Genetic testing is an important way that people with a diagnosis of cancer can understand the role of genetics in their diagnosis. Certain types of cancer such as breast, ovarian, pancreatic, prostate, bowel and endometrial cancers may be caused by genetic variants that increase the risk of developing these cancers. For example, women who have inherited a variant form of the BRCA1 or BRCA2 gene have a lifetime risk of developing breast cancer of around 70%, compared to the 12% risk faced by women in the general population.
Genetic testing involves the testing of a person’s genes to identify if they are at a higher risk of certain cancers. The process generally begins with sequencing the DNA of a person who has been diagnosed with cancer to look for genetic variants or ‘spelling mistakes’. If a gene variant is found which explains the person’s diagnosis of cancer, their relatives can have genetic testing to see if they have inherited it also. For people who have not yet had a cancer this is called predictive testing, because it can predict future cancer risk, enabling a person to take preventative action, such as undergoing special cancer screening tests, or having preventative surgery.
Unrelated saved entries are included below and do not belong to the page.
(* ===== verification/_CoqProject ===== *)
-Q . S2P
Prelude.v
GF16.v
Poly.v
SpqrUtil.v
Erasure.v
Crypto.v
Xeddsa.v
Keys.v
X3dh.v
Ratchet.v
RatchetProofs.v
RatchetHeap.v
RatchetHeapProofs.v
RatchetTalk.v
RatchetCodec.v
SpqrChain.v
SpqrChainProofs.v
SpqrCounters.v
SpqrMessage.v
SpqrMlkem.v
SpqrV1.v
SpqrV1Codec.v
SpqrV1Proofs.v
SpqrState.v
SpqrStateProofs.v
SpqrOrder.v
Protowire.v
Wire.v
Certificates.v
SealedSender.v
Store.v
MemoryStore.v
SenderKeys.v
SenderKeysProofs.v
SenderKeysGroup.v
Session.v
SessionProofs.v
SessionSafety.v
SessionTalk.v
SessionStart.v
SessionConversation.v
Sesame.v
SesameProofs.v
SesameConversation.v
Facade.v
Lemma newPolyEncoder_eq msg :
  valid_msg msg -> newPolyEncoder msg = Ok (mkEncoder 0 msg (columns (words msg)) (replicate 16 None)).
Proof.
  intros Hv. pose proof (valid_msg_even _ Hv) as He. destruct Hv as [H1 H2].
  unfold newPolyEncoder. rewrite H1. cbn [Z.eqb negb check mbind res_bind].
  assert ((len msg >? 2 ^ 16 * polyNumPolys) = false) as -> by lia. cbn [check].
  by rewrite encode_points_spec by done.
Qed.

Lemma newPolyEncoder_ok msg :
  valid_msg msg -> exists e, newPolyEncoder msg = Ok e /\ enc_ok msg e /\ enc_idx e = 0.
Proof.
  intros Hv. rewrite newPolyEncoder_eq by done. eexists. split; [reflexivity|].
  split; [|done]. split_and!; [done|done|by left].
Qed.

Lemma pointAt_spec msg e p idx :
  valid_msg msg -> enc_ok msg e -> 0 <= p < 16 -> is_u16 idx ->
  exists e', pointAt e p idx = (e', Ok (codeval (words msg) p idx)) /\
    enc_ok msg e' /\ enc_idx e' = enc_idx e.
Proof.
  intros Hv He Hp Hidx. pose proof He as (Hmsg & Hpts & Hpolys). unfold pointAt.
  rewrite Hpts, columns_lookup by lia.
  set (col := column (Z.to_nat p) 0 (words msg)).
  assert (Z.of_nat (length col) < 2 ^ 16) as Hcol.
  { unfold col. rewrite column_length by lia. apply needed_pts_bound, valid_msg_words, Hv. }
  unfold is_u16 in Hidx. destruct (Z.ltb_spec idx (len col)) as [Hlt|Hge].
  - destruct (lookup_lt_is_Some_2 col (Z.to_nat idx)) as [y Hy]; [unfold len in *; lia|].
    rewrite Hy. exists e. split_and!; [|done..]. do 2 f_equal. unfold codeval. fold col.
    rewrite <- (Z2Nat.id idx) by lia. by rewrite (column_poly col _ y).
  - assert (fill_polys e =
      mkEncoder (enc_idx e) msg (columns (words msg)) ((Some ∘ interpolate_column) <$> columns (words msg))) as Hf.
    { unfold fill_polys. destruct e as [i m pts polys]; cbn in *. subst m pts.
      destruct Hpolys as [->| ->]; reflexivity. }
    rewrite Hf. cbn [enc_polys]. rewrite list_lookup_fmap, columns_lookup by lia. cbn [fmap option_fmap option_map compose].
    eexists. split; [by rewrite eval_ev, u16_id by done|].
    split; [|done]. split_and!; [done..|by right].
Qed.

Lemma chunkAt_loop_spec msg ixs e idx data :
  valid_msg msg -> enc_ok msg e -> is_u16 idx -> Forall (fun i => 0 <= i < 16) ixs ->
  exists e', chunkAt_loop ixs idx data e =
      (e', Ok (data ++ mjoin ((fun i => word_bytes (codeval (words msg) i idx)) <$> ixs))) /\
    enc_ok msg e' /\ enc_idx e' = enc_idx e.
Proof.
  intros Hv He Hidx Hixs. revert e data He. induction Hixs as [|i ixs Hi Hixs IH]; intros e data He.
  - exists e. cbn. by rewrite app_nil_r.
  - cbn [chunkAt_loop]. unfold polyNumPolys.
    replace ((idx * 16 + i) mod 16) with i by (rewrite Z.add_comm, Z.mod_add, Z.mod_small; lia).
    replace ((idx * 16 + i) / 16) with idx by (rewrite Z.add_comm, Z.div_add, Z.div_small; lia).
    destruct (pointAt_spec msg e i idx Hv He Hi Hidx) as (e1 & E1 & Hok1 & Hidx1).
    rewrite (st_bind_run _ _ _ _ _ E1).
    destruct (IH e1 (data ++ word_bytes (codeval (words msg) i idx)) Hok1) as (e2 & E2 & Hok2 & Hidx2).
    exists e2. rewrite E2, fmap_cons, mjoin_cons, <- app_assoc. split_and!; [done..|congruence].
Qed.

(** [chunkAt] returns the code word, and only fills the memo table. *)
Lemma chunkAt_spec msg e idx :
  valid_msg msg -> enc_ok msg e -> is_u16 idx ->
  exists e', chunkAt idx e = (e', Ok (chunk_of (words msg) idx)) /\
    enc_ok msg e' /\ enc_idx e' = enc_idx e.
Proof.
  intros Hv He Hidx. unfold chunkAt.
  destruct (chunkAt_loop_spec msg (seqZ 0 polyNumPolys) e idx [] Hv He Hidx) as (e' & E & Hok & Hi).
  { apply Forall_forall. intros i Hi. apply elem_of_seqZ in Hi. unfold polyNumPolys in Hi. lia. }
  exists e'. rewrite (st_bind_run _ _ _ _ _ E). split_and!; done.
Qed.

Lemma nextChunk_spec msg e :
  valid_msg msg -> enc_ok msg e ->
  exists e', nextChunk e = (e', Ok (chunk_of (words msg) (u16 (enc_idx e)))) /\
    enc_ok msg e' /\ enc_idx e' = u32 (enc_idx e + 1).
Proof.
  intros Hv He. unfold nextChunk.
  destruct (chunkAt_spec msg e (u16 (enc_idx e)) Hv He (u16_range _)) as (e1 & E1 & Hok1 & Hi1).
  unfold mbind, st_bind, st_get. rewrite E1. cbn [st_modify mret st_ret].
  eexists. split; [reflexivity|]. split; [done|]. cbn. by rewrite Hi1.
Qed.

(** ** The decoder *)

(** The two data bytes of polynomial [i] in a chunk of the message. *)
Lemma join_pairs_lookup (f : Z -> gf16) n i :
  0 <= i < Z.of_nat n ->
  let l := mjoin ((fun i => word_bytes (f i)) <$> seqZ 0 (Z.of_nat n)) in
  length l = (2 * n)%nat /\
  exists hi lo, l !! Z.to_nat (i * 2) = Some hi /\ l !! Z.to_nat (i * 2 + 1) = Some lo /\
    word_bytes (f i) = [hi; lo].
Proof.
  cbv zeta.
  assert (forall k, length (mjoin ((fun i => word_bytes (f i)) <$> seqZ 0 (Z.of_nat k))) = (2 * k)%nat) as Hlen.
  { clear. induction k as [|k IH]; [done|].
    replace (Z.of_nat (S k)) with (Z.of_nat k + 1) by lia.
    rewrite seqZ_snoc by lia. rewrite mjoin_snoc, length_app, IH. cbn [word_bytes length]. lia. }
  intros Hi. split; [apply Hlen|]. revert Hi. induction n as [|n IH]; intros Hi; [lia|].
  replace (Z.of_nat (S n)) with (Z.of_nat n + 1) by lia. rewrite seqZ_snoc by lia.
  rewrite mjoin_snoc. destruct (decide (i < Z.of_nat n)) as [Hlt|Hge].
  - destruct (IH ltac:(lia)) as (hi & lo & H1 & H2 & H3). exists hi, lo.
    rewrite !lookup_app_l by (rewrite Hlen; lia). done.
  - assert (i = Z.of_nat n) as -> by lia.
    eexists _, _. rewrite !lookup_app_r, Hlen by (rewrite Hlen; lia).
    replace (Z.to_nat (Z.of_nat n * 2) - 2 * n)%nat with 0%nat by lia.
    replace (Z.to_nat (Z.of_nat n * 2 + 1) - 2 * n)%nat with 1%nat by lia. done.
Qed.

Lemma chunk_of_data ws idx i :
  0 <= i < 16 -> exists hi lo,
    vec_to_list (chunk_data (chunk_of ws idx)) !! Z.to_nat (i * 2) = Some hi /\
    vec_to_list (chunk_data (chunk_of ws idx)) !! Z.to_nat (i * 2 + 1) = Some lo /\
    newGF16 (word_of hi lo) = codeval ws i idx.
Proof.
  intros Hi. destruct (join_pairs_lookup (fun i => codeval ws i idx) 16 i Hi) as (Hlen & hi & lo & H1 & H2 & H3).
  exists hi, lo. unfold chunk_of. cbn [chunk_data]. rewrite vec_list_to_arr by exact Hlen.
  split_and!; [done..|]. by apply word_of_word_bytes.
Qed.

(** What a column of the decoder knows after seeing the chunk indices [S]. *)
Definition col_inv (ws : list Z) (i : Z) (S : gset Z) (pts : gmap Z gf16) : Prop :=
  (forall x y, pts !! x = Some y -> x ∈ S /\ y = codeval ws i x) /\
  (dom pts = S \/ (needed_pts (length ws) (Z.to_nat i) <= size pts)%nat).

Record dec_ok (ws : list Z) (S : gset Z) (d : polyDecoder) : Prop := {
  dec_ok_needed : ptsNeeded d = len ws;
  dec_ok_open : isComplete d = false;
  dec_ok_length : length (dec_points d) = 16%nat;
  dec_ok_col : forall i pts, dec_points d !! Z.to_nat i = Some pts -> 0 <= i -> col_inv ws i S pts
}.

Lemma necessaryPoints_needed d (ws : list Z) i :
  ptsNeeded d = len ws -> 0 <= i -> necessaryPoints d i = Z.of_nat (needed_pts (length ws) (Z.to_nat i)).
Proof.
  intros Hn Hi. unfold necessaryPoints, needed_pts, polyNumPolys. rewrite Hn. unfold len.
  rewrite <- (Nat2Z.inj_mod _ 16), <- (Nat2Z.inj_div _ 16).
  destruct (Z.ltb_spec i (Z.of_nat (length ws mod 16))); case_decide; lia.
Qed.

Lemma col_inv_insert ws i S pts idx :
  col_inv ws i S pts -> pts !! idx = None ->
  col_inv ws i ({[idx]} ∪ S) (<[idx := codeval ws i idx]> pts).
Proof.
  intros [Hval Hdom] Hnone. split.
  - intros x y. rewrite lookup_insert. case_decide as Hx.
    + intros E. injection E as <-. subst x. split; [clear; set_solver|done].
    + intros [Hin ->]%Hval. split; [clear -Hin; set_solver|done].
  - destruct Hdom as [<-|Hsz]; [left; apply dom_insert_L|right].
    rewrite map_size_insert_None by done. lia.
Qed.

Lemma col_inv_keep ws i S pts idx :
  col_inv ws i S pts -> is_Some (pts !! idx) \/ (needed_pts (length ws) (Z.to_nat i) <= size pts)%nat ->
  col_inv ws i ({[idx]} ∪ S) pts.
Proof.
  intros [Hval Hdom] Hkeep. split.
  - intros x y [Hin ->]%Hval. split; [clear -Hin; set_solver|done].
  - destruct Hdom as [<-|Hsz]; [|by right]. destruct Hkeep as [Hin|]; [left|by right].
    apply elem_of_dom in Hin. clear -Hin. apply set_eq. intros x. rewrite elem_of_union, elem_of_singleton.
    split; [by right|]. intros [->|]; done.
Qed.

(** One column of [addChunk]: column [i] learns the value at [idx] unless it
    has enough points already. *)
Lemma addChunk_step_spec ws S d idx i :
  is_u16 idx -> 0 <= i < 16 -> ptsNeeded d = len ws -> length (dec_points d) = 16%nat ->
  (forall pts, dec_points d !! Z.to_nat i = Some pts -> col_inv ws i S pts) ->
  exists pts', addChunk_step (chunk_of ws idx) d i =
      mkDecoder (ptsNeeded d) (<[Z.to_nat i := pts']> (dec_points d)) (isComplete d) /\
    col_inv ws i ({[idx]} ∪ S) pts'.
Proof.
  intros Hidx Hi Hn Hlen Hcol. unfold is_u16 in Hidx. unfold addChunk_step, polyNumPolys.
  change (chunk_index (chunk_of ws idx)) with idx.
  replace ((idx * 16 + i) mod 16) with i by (rewrite Z.add_comm, Z.mod_add, Z.mod_small; lia).
  replace ((idx * 16 + i) / 16) with idx by (rewrite Z.add_comm, Z.div_add, Z.div_small; lia).
  rewrite u16_id by done.
  destruct (chunk_of_data ws idx i Hi) as (hi & lo & H1 & H2 & H3). rewrite H1, H2, H3.
  destruct (lookup_lt_is_Some_2 (dec_points d) (Z.to_nat i)) as [pts Hpts]; [lia|]. rewrite Hpts.
  specialize (Hcol pts Hpts). rewrite (necessaryPoints_needed d ws i) by (done || lia).
  assert (forall r, col_inv ws i ({[idx]} ∪ S) pts -> r = d ->
    exists pts', r = mkDecoder (ptsNeeded d) (<[Z.to_nat i := pts']> (dec_points d)) (isComplete d) /\
      col_inv ws i ({[idx]} ∪ S) pts') as Hsame.
  { intros r Hr ->. exists pts. rewrite list_insert_id by done. by destruct d. }
  destruct (Z.ltb_spec (Z.of_nat (size pts)) (Z.of_nat (needed_pts (length ws) (Z.to_nat i)))).
  - rewrite orb_true_r. destruct (pts !! idx) eqn:E.
    + apply Hsame; [|done]. apply col_inv_keep; eauto.
    + eexists. split; [done|]. by apply col_inv_insert.
  - rewrite orb_false_r. destruct (idx <? _); [destruct (pts !! idx) eqn:E|].
    + apply Hsame; [|done]. apply col_inv_keep; eauto.
    + eexists. split; [done|]. by apply col_inv_insert.
    + apply Hsame; [|done]. apply col_inv_keep; [done|]. right. lia.
Qed.

(** A decoder that receives a chunk of the message has seen one more index. *)
Lemma addChunk_spec ws S d idx :
  is_u16 idx -> dec_ok ws S d -> dec_ok ws ({[idx]} ∪ S) (addChunk d (chunk_of ws idx)).
Proof.
  intros Hidx [Hn Ho Hl Hc]. unfold addChunk.
  assert ((fun k d' => ptsNeeded d' = len ws /\ isComplete d' = false /\ length (dec_points d') = 16%nat /\
    forall i pts, dec_points d' !! Z.to_nat i = Some pts -> 0 <= i ->
      col_inv ws i (if i <? k then {[idx]} ∪ S else S) pts) polyNumPolys
    (foldl (addChunk_step (chunk_of ws idx)) d (seqZ 0 polyNumPolys))) as (H1 & H2 & H3 & H4).
  { apply foldl_seqZ_ind; [done| |].
    - split_and!; [done..|]. intros i pts Hi H0. rewrite (proj2 (Z.ltb_ge i 0)) by lia. by apply Hc.
    - unfold polyNumPolys. intros k d' Hk (H1 & H2 & H3 & H4).
      destruct (addChunk_step_spec ws S d' idx k Hidx Hk H1 H3) as (pts' & -> & Hpts').
      { intros pts Hpts. specialize (H4 k pts Hpts ltac:(lia)). by rewrite Z.ltb_irrefl in H4. }
      cbn. split_and!; [done..|by rewrite length_insert|].
      intros i pts Hi H0. destruct (decide (i = k)) as [->|Hik].
      + rewrite list_lookup_insert_eq in Hi by lia. simplify_eq.
        by rewrite (proj2 (Z.ltb_lt k (k + 1))) by lia.
      + rewrite list_lookup_insert_ne in Hi by lia. specialize (H4 i pts Hi H0).
        by destruct (Z.ltb_spec i k), (Z.ltb_spec i (k + 1)); try lia. }
  split; [done..|]. intros i pts Hi H0. specialize (H4 i pts Hi H0).
  assert (i < 16) by (apply lookup_lt_Some in Hi; lia).
  unfold polyNumPolys in H4. by rewrite (proj2 (Z.ltb_lt i 16)) in H4 by done.
Qed.

(** *** Reconstruction *)

Lemma sortedKeys_perm {A} (m : gmap Z A) : sortedKeys m ≡ₚ (map_to_list m).*1.
Proof. apply merge_sort_Permutation. Qed.

Lemma sortedKeys_nodup {A} (m : gmap Z A) : NoDup (sortedKeys m).
Proof. rewrite sortedKeys_perm. apply NoDup_fst_map_to_list. Qed.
Before you undergo genetic testing, you will need to meet with a specialist healthcare professional known as a genetic counsellor. A doctor’s referral is not required to access genetic counselling services and referrals can be made by patients, carers or healthcare professionals.
Pre-test counselling includes:
- Documenting your personal and family history of cancer in detail
- Discussion on the different types of genetic tests available, their accuracy and the possible outcomes of testing
- How you could benefit from genetic testing
- An outline of available medical treatments once you receive your test result
- The emotional and psychological impact of genetic testing and the results
- Risks associated with passing on the altered gene to your children
Based on your assessment, your genetic counsellor will advise you as to the type of genetic testing that may be appropriate for you, whether you qualify for Medicare-funded genetic testing, and your options for self-funded testing if not.
If you elect to undergo genetic testing, your genetic counsellor will support you through the process, discuss your results with you and explain what they mean for you and your family.